Three female suicide bombers blew their explosive vests in the middle of pilgrims in Baghdad, moments after a roadside bomb attack, killing at least 32 people and wounding 102, Iraqi officials said.

In the oil-rich northern city of Kirkuk, 25 people were killed and 185 wounded when a blast tore through a crowd of Kurds protesting a draft provincial elections law, officials said.

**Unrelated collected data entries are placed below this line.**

Lemma select_next_seed_cycles_witness :
  no_repeat_within_cycle [(0, false); (1, false); (0, true)] ∧
  (∃ selected w',
     select_next_seed two_seed_queue {[ 0 ]} 2 quiet_world
       = Some ((Some selected, {[ seed_id selected ]} ∪ {[ 0 ]}, 2, false), w') ∧
     selected ∈ two_seed_queue ∧ seed_id selected ∉ ({[ 0 ]} : gset nat)) ∧
  (∀ w, is_Some (select_next_seed two_seed_queue {[ 0 ]} 2 w)).
Proof.
  destruct (select_next_seed_cycles two_seed_queue ∅ 2
              [(0, false); (1, false); (0, true)] {[ 0 ]} 2)
    as (Hrepeat & Hcall & Htotal).
  - done.
  - apply (bool_decide_unpack _). vm_compute. exact I.
  - eapply (select_calls_cons _ _ _ quiet_world (example_seed 0 [1; 2] 1 10));
      [vm_compute; reflexivity|].
    eapply (select_calls_cons _ _ _ quiet_world (example_seed 1 [1; 3] 1 20));
      [vm_compute; reflexivity|].
    eapply (select_calls_cons _ _ _ quiet_world (example_seed 0 [1; 2] 1 10));
      [vm_compute; reflexivity|].
    apply select_calls_nil.
  - split; [exact Hrepeat|]. split; [|apply Htotal; simpl; lia].
    destruct (Htotal ltac:(simpl; lia) quiet_world) as [[r w'] Hr].
    destruct (Hcall quiet_world r w' Hr) as (selected & Hin & Hres).
    destruct (decide (2 ≤ size ({[ 0 ]} : gset nat))) as [Hsize|_].
    { rewrite size_singleton in Hsize. lia. }
    destruct Hres as [-> Hfresh]. by exists selected, w'.
Defined.

(** ** The main loop *)

(** C1, the code at a corpus whose first file crashes in the dry run: the
    only seed that enters the queue gets id 1 although it is the first one
    inserted, the favored pass then indexes the queue out of range when
    that seed covers an edge, and when it covers none the first seed added
    by the fuzzing loop gets id 1 again. *)
Theorem dry_run_skips_seed_ids :
  (∃ st w',
     dry_run example_conf 0 ["a"; "b"] (initial_state example_conf [])
       (crash_first_world [0; 0; 0; 0; 0; 1]%Z []) = Some (st, w') ∧
     seed_id <$> seed_queue st = [1] ∧
     update_favored_seeds (seed_queue st) (edge_to_seeds st) = None) ∧
  (∃ st w',
     run_fuzzing example_conf [] ["a"; "b"] 1
       (crash_first_world [] [0; 0; 1]%Z) = Some (st, w') ∧
     seed_id <$> seed_queue st = [1; 1]).
Proof.
  split; do 2 eexists; (split; [vm_compute; reflexivity|]).
  - split; vm_compute; reflexivity.
  - vm_compute; reflexivity.
Qed.

(** C2, the code on a corpus of one seed and a target that always exits
    normally: after the 101 runs of the first budget the bandit has counted
    no use when the coverage never changes, and one use with reward 0 when
    the first mutated input discovers a new edge. *)
Theorem bandit_misses_runs :
  (∃ st w',
     run_fuzzing example_conf [] ["seed"] 1 (one_seed_world [1]%Z [1]%Z)
       = Some (st, w') ∧
     exec_count st = 102%Z ∧ length (seed_queue st) = 1 ∧
     MutationStrategy.havoc_uses (mutation_strategy st) = 0%Z ∧
     MutationStrategy.splice_uses (mutation_strategy st) = 0%Z) ∧
  (∃ st w',
     run_fuzzing example_conf [] ["seed"] 1 (one_seed_world [1]%Z [1; 0; 1]%Z)
       = Some (st, w') ∧
     exec_count st = 102%Z ∧ length (seed_queue st) = 2 ∧
     size (global_coverage st) = 2 ∧
     MutationStrategy.havoc_uses (mutation_strategy st) = 1%Z ∧
     MutationStrategy.splice_uses (mutation_strategy st) = 0%Z ∧
     MutationStrategy.havoc_rewards (mutation_strategy st) = 0%Z ∧
     MutationStrategy.splice_rewards (mutation_strategy st) = 0%Z).
Proof.
  split; do 2 eexists; (split; [vm_compute; reflexivity|]);
    repeat split; vm_compute; reflexivity.
Qed.

(** The reward passed on new coverage is the size of an empty set. *)
Lemma reward_after_merge (global_coverage seed_coverage : gset nat) :
  size (seed_coverage ∖ (global_coverage ∪ seed_coverage)) = 0.
Proof.
  apply size_empty_iff. intros x.
  rewrite elem_of_difference, elem_of_union, elem_of_empty. tauto.
Qed.

Lemma check_crash_timeout_value (w : World) :
  check_crash 9 w
  = Some (true, set_stdout (stdout w ++ [MsgFoundCrash "SIGKILL" 9]) w).
Proof. reflexivity. Qed.

(** C6: a run that returns the timeout value 9 is skipped before the crash
    test, in the dry run and in the fuzzing loop: apart from the execution
    itself the round only prints its timeout line (the line that
    [check_crash] prints for 9 is absent), writes no file, adds no seed
    and leaves the bandit alone, although [check_crash] answers [True]
    on 9. *)
Theorem timeout_run_is_skipped (cf : Conf) (st : FuzzState) (w : World) :
  (∀ i seed_file w1,
     copyfile (path_join (queue_folder cf) seed_file) (current_input cf) w
       = Some (tt, w1) →
     rr_status (next_run cf w1) = 9%Z →
     ∃ w', dry_run_one cf i seed_file st w = Some (st, w') ∧
       fs w' = fs w1 ∧
       stdout w' = stdout w1 ++ [MsgDryRunTimeout seed_file]) ∧
  (∀ selected_seed operator w1,
     choose_and_mutate selected_seed st w = Some (operator, w1) →
     rr_status (next_run cf w1) = 9%Z →
     ∃ st' w', fuzz_one cf selected_seed st w = Some (st', w') ∧
       fs w' = fs w1 ∧ stdout w' = stdout w1 ++ [MsgTimeout] ∧
       seed_queue st' = seed_queue st ∧
       edge_to_seeds st' = edge_to_seeds st ∧
       global_coverage st' = global_coverage st ∧
       mutation_strategy st' = mutation_strategy st) ∧
  (fst <$> check_crash 9 w = Some true ∧
   snd <$> check_crash 9 w
     = Some (set_stdout (stdout w ++ [MsgFoundCrash "SIGKILL" 9]) w)).
Proof.
  split; [|split].
  - intros i seed_file w1 Hcopy Htimeout.
    unfold dry_run_one. unfold mbind at 1, M_bind at 1. rewrite Hcopy.
    unfold mbind at 1, M_bind at 1, run_target. rewrite Htimeout.
    eexists. split; [reflexivity|]. done.
  - intros selected_seed operator w1 Hmut Htimeout.
    unfold fuzz_one. unfold mbind at 1, M_bind at 1. rewrite Hmut.
    unfold mbind at 1, M_bind at 1, run_target. rewrite Htimeout.
    do 2 eexists. split; [reflexivity|]. done.
  - by rewrite check_crash_timeout_value.
Qed.
(** On a connection that is closed already the JSON step cannot end well:
    whichever way it goes it comes to a [_send] or raises before. *)
Lemma process_json_closed {rt : Runtime} (content : string) (w : world) :
  closed w = true ->
  exists (e : exn) (w' : world) (tail : list event),
    process_json content w = (Raise e, w')
    /\ trace w' = (trace w ++ tail)%list.
Proof.
  intros Hc. unfold process_json.
  destruct (json_loads content) as [d|].
  - unfold bind at 1. unfold set_data at 1.
    unfold bind at 1. unfold get_data at 1. cbn [data].
    unfold bind at 1. unfold lift at 1.
    destruct (subscript d "state") as [v|e];
      [|eexists _, _, []; split; [reflexivity|cbn; now rewrite app_nil_r]].
    unfold bind at 1. destruct (json_eq_str v "alerting").
    + eexists _, _, [Alarm 5000 500 100]. unfold alarm, emit.
      erewrite send_closed by (reflexivity || exact Hc). split; reflexivity.
    + eexists _, _, []. unfold ret.
      erewrite send_closed by (reflexivity || exact Hc).
      split; [reflexivity|cbn; now rewrite app_nil_r].
  - unfold bind at 1. erewrite send_closed by (reflexivity || exact Hc).
    eexists _, _, []. split; [reflexivity|now rewrite app_nil_r].
Qed.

Local police said remains recovered from the scene showed the attacker was a woman. The U.S. military confirmed a suicide bombing but said there was no indication the attacker was a woman.

Full piece Here

.

 
At 12:18 PM, Anonymous Anonymous said...

Over 50 people killed by bombers (among other violence) and the event does not manage to lead the homepages of cnn, msnbc, or foxnews. I don't watch those channels much so I don't know if they're covering it. It's obscene to me that they can make claims about the success of the surge and then fail to cover events that suggest that that success if far from certain.

 
At 2:13 PM, Anonymous Anonymous said...

Professor Cole,
The first source of your posting (Reuters UK) talks about the AQ Islamist as the perpetrators, but you are talking about the Sunni Arab guerrillas doing the killings. Given that there were more than one incident in a single day (attacking the Shia pilgrims and also the Kurds) perhaps the category "Sunni Arab guerrillas" should be used with more caution.